TASK STATEMENT:
Go through the records below line by line and report how many lines include "left", giving the number only.
========================
(** ** Waiting, right *)

(** The topic is seen when the first broker that answers says so; there is no
    verdict when none does, and then the error has every one's. *)
Lemma existsFrom_spec check brokers errs :
  match existsFrom check brokers errs with
  | Ok b => (∃ pre br post, brokers = pre ++ br :: post ∧ Forall (λ x, ∃ e, check x = Err e) pre ∧ check br = Ok b) ∨
            (b = false ∧ errs = [] ∧ brokers = [])
  | Err e => ∃ es, Forall2 (λ x e', check x = Err e') brokers es ∧
      errorsJoin (errs ++ zip_with (λ x e', wrapf (x +:+ ": ") e') brokers es) = Some e
  end.
Proof.
  revert errs. induction brokers as [|br brokers IH]; intros errs; cbn [existsFrom].
  - destruct (errorsJoin errs) as [e|] eqn:Hj; [|right; by destruct errs]. exists []. split; [done|]. simpl. by rewrite app_nil_r.
  - destruct (check br) as [b|e] eqn:Hc; [left; exists [], br, brokers; split_and!; [done|constructor|done]|].
    specialize (IH (errs ++ [wrapf (br +:+ ": ") e])). destruct (existsFrom check brokers _) as [b|e'].
    + destruct IH as [(pre & x & post & -> & Hpre & Hx)|(_ & Hnil & _)]; [|by destruct errs].
      left. exists (br :: pre), x, post. split_and!; [done|constructor; eauto|done].
    + destruct IH as (es & Hes & Hj). exists (e :: es). split; [by constructor|]. simpl. by rewrite <- app_assoc in Hj.
Qed.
========================
TASK RESPONSE:
2